La sección 94 de los Estatutos de la Compañía estipula que "la Compañía no generará beneficios, y si se generan excedentes en la Compañía, por cualquier motivo u origen, estos se añadirán a la contraprestación debida a los proveedores de productos agrícolas por su producto, como parte de la contraprestación." De este precio, la empresa obtiene la contraprestación a la que el productor tendrá derecho por cada producto, de acuerdo con el precio de venta."
En otras palabras, se trata de una cláusula legal que define un "objetivo" que, en esencia, se acerca más a una institución sin ánimo de lucro que a una empresa que opera para maximizar sus beneficios (artículo 11 de la Ley de Sociedades; Sección 1 de la Ley de Asociaciones, 5740-1980). Por tanto, surge la cuestión de si un auditor razonable puede y debe esperar que el registro de los pagos especiales como activo sea susceptible de crear una presentación de estabilidad financiera a ojos de los inversores en bonos que invirtieron en Agrexco - una empresa que "no generará beneficios", o si las decisiones de inversión se basarán principalmente en la percepción de la empresa como una especie de brazo del Estado, de manera que rompa la supuesta conexión causal legal.

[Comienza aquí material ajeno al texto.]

(** [f"{PATH_SCOPE_ATTR} IN [{joined}]"] *)
Definition in_expr (l : list string) : string :=
  PATH_SCOPE_ATTR +:+ " IN [" +:+ join ", " (map _escape_scope l) +:+ "]".

(** The loop of [compile_filter]: first occurrences, in order. *)
Definition collect_scope (acc : list string * gset string) (g : PathGrant + Decision) :
    list string * gset string :=
  let '(scopes, seen) := acc in
  match as_grant g with
  | None => acc
  | Some grant =>
      if negb (g_allow grant) then acc
      else if negb (bool_decide (g_action grant ∈ _SEARCH_ACTIONS)) then acc
      else if bool_decide (g_path grant ∈ seen) then acc
      else (scopes ++ [g_path grant], {[g_path grant]} ∪ seen)
  end.

Definition compile_filter (grants : list (PathGrant + Decision)) (include_sidecars : bool) :
    result refusal CompiledFilter :=
  let '(scopes, _) := fold_left collect_scope grants ([], ∅) in
  let with_sidecars (e : string) :=
    if include_sidecars then e else e +:+ " AND " +:+ _ATTR_IS_SIDECAR +:+ " = false" in
  match scopes with
  | [] =>
      let expression := with_sidecars (PATH_SCOPE_ATTR +:+ " IN []") in
      _ <-! _guard expression 0 FILTER_SIZE_CEILING; Ok (mkFilter expression [])
  | _ =>
      let ordered := merge_sort (≤)%string scopes in
      let expression := with_sidecars (in_expr ordered) in
      _ <-! _guard expression (length ordered) FILTER_SIZE_CEILING;
      Ok (mkFilter expression ordered)
  end.

Definition scope_ancestors (path_scope : string) : list string :=
  if bool_decide (path_scope = "") then []
  else
    let labels := split_char "." path_scope in
    map (λ i, join "." (take (i + 1) labels)) (seq 0 (length labels)).

Definition _descendant_denies (allow : string) (deny_scopes : gset string) : list string :=
  merge_sort (≤)%string (filterb (λ d, startswith d (allow +:+ ".")) (elements deny_scopes)).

- Esta situación "única", en la que opera una empresa sin ánimo de lucro, se describe en la opinión de Barlev (pp. 15-16):
"D... De hecho, en los estatutos de la empresa, antes de su enmienda en diciembre de 2010, se determinó que la empresa no generaría beneficios, y si se generaban excedentes en la empresa, por cualquier motivo u origen, estos se sumarían a la contraprestación debida a los proveedores de productos agrícolas por sus productos, como parte de dicha contraprestación. Esta determinación, tomada de acuerdo con la política establecida por el Estado, sentó las bases para la conducta y el sistema de toma de decisiones de la empresa, que no eran comerciales en absoluto.
Cabe señalar que, a la luz de esta política, como parte de las obligaciones de la Compañía con los tenedores de bonos, la Compañía se ha comprometido a registrar un beneficio neto anual de al menos 10 millones de ILS, y que el patrimonio neto de la Compañía no será inferior a 40 millones de ILS. Como se muestra en retrospectiva, este compromiso no se cumplió y, por otro lado, la compañía continuó con su política original, tal como se había establecido en el momento de su fundación.